=== SUPPLIED RECORDS ===
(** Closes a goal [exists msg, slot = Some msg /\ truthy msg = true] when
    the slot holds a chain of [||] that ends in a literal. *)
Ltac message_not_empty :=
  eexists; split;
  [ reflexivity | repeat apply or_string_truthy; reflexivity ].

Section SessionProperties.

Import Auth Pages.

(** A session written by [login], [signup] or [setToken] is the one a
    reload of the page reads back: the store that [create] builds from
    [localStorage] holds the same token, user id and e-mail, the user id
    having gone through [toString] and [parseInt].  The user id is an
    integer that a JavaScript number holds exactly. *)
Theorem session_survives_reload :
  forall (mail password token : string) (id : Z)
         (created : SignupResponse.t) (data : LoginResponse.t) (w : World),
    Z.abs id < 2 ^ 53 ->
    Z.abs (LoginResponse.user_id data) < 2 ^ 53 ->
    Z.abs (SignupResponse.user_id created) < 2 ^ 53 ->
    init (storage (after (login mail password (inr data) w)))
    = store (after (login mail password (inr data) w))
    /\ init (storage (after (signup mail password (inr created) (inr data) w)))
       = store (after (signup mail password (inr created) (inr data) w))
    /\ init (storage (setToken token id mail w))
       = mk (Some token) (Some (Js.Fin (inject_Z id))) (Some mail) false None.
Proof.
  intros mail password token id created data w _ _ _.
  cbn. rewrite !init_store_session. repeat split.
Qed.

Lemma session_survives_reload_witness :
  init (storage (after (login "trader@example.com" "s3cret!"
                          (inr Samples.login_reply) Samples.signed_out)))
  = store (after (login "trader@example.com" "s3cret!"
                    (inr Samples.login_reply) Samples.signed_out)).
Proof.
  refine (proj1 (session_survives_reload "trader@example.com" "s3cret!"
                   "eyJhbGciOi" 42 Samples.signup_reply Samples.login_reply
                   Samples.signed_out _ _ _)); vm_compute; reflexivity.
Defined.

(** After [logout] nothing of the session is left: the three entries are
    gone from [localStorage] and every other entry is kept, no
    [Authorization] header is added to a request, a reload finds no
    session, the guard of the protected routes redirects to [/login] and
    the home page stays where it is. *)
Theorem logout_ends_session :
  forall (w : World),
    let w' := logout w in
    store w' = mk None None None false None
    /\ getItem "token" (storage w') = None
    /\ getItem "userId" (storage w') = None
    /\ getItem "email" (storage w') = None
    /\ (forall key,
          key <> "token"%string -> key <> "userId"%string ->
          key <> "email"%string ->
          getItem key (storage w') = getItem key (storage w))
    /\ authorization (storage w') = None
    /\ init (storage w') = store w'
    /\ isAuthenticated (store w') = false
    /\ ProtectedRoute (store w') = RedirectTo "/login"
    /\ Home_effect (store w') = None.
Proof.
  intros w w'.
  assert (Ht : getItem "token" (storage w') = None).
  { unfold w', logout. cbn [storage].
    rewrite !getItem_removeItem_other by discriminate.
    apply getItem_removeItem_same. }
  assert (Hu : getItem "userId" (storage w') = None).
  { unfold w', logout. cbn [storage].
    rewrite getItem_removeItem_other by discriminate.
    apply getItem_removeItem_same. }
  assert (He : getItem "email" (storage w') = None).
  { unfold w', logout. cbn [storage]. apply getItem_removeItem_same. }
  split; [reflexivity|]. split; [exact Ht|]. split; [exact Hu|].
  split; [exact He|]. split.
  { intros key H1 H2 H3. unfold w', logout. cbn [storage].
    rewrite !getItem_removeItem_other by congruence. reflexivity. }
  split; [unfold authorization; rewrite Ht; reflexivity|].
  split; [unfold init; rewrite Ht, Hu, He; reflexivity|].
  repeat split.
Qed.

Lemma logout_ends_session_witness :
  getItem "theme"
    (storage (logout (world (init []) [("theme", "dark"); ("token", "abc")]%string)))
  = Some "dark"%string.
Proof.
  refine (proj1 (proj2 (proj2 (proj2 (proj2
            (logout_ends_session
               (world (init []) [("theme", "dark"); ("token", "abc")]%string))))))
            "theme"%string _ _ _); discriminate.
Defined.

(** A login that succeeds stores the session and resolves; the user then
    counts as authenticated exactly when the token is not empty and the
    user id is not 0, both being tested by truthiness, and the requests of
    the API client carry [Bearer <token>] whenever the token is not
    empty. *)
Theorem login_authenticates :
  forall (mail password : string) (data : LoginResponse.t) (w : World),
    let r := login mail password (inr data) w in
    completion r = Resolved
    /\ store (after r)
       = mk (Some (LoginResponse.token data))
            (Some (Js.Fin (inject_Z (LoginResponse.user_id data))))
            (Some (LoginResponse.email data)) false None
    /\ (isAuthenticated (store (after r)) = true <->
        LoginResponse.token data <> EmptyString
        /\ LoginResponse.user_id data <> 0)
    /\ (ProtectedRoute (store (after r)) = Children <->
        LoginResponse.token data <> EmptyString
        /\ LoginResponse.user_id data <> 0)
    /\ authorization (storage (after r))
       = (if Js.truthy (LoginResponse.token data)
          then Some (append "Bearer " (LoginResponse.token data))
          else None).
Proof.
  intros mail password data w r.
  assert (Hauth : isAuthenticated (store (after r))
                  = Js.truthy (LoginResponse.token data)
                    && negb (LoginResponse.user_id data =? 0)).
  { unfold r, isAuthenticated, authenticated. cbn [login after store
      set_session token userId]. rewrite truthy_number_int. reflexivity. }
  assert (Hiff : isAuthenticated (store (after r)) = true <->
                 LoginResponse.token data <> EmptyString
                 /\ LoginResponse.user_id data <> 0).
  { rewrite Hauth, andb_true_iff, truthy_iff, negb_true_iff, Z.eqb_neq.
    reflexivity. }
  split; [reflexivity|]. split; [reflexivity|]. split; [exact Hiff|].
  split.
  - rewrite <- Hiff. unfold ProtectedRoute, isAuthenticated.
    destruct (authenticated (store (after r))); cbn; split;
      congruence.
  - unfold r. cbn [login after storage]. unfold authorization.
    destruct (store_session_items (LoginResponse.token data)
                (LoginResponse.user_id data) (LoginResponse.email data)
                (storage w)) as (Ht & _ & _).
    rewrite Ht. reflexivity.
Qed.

=== ASSIGNMENT ===
The reply should hold only the lines from the first line of the listing above through the line with "Z.abs id < 2 ^ 53 ->", each copied exactly.

=== WRITTEN REPLY ===
(** Closes a goal [exists msg, slot = Some msg /\ truthy msg = true] when
    the slot holds a chain of [||] that ends in a literal. *)
Ltac message_not_empty :=
  eexists; split;
  [ reflexivity | repeat apply or_string_truthy; reflexivity ].

Section SessionProperties.

Import Auth Pages.

(** A session written by [login], [signup] or [setToken] is the one a
    reload of the page reads back: the store that [create] builds from
    [localStorage] holds the same token, user id and e-mail, the user id
    having gone through [toString] and [parseInt].  The user id is an
    integer that a JavaScript number holds exactly. *)
Theorem session_survives_reload :
  forall (mail password token : string) (id : Z)
         (created : SignupResponse.t) (data : LoginResponse.t) (w : World),
    Z.abs id < 2 ^ 53 ->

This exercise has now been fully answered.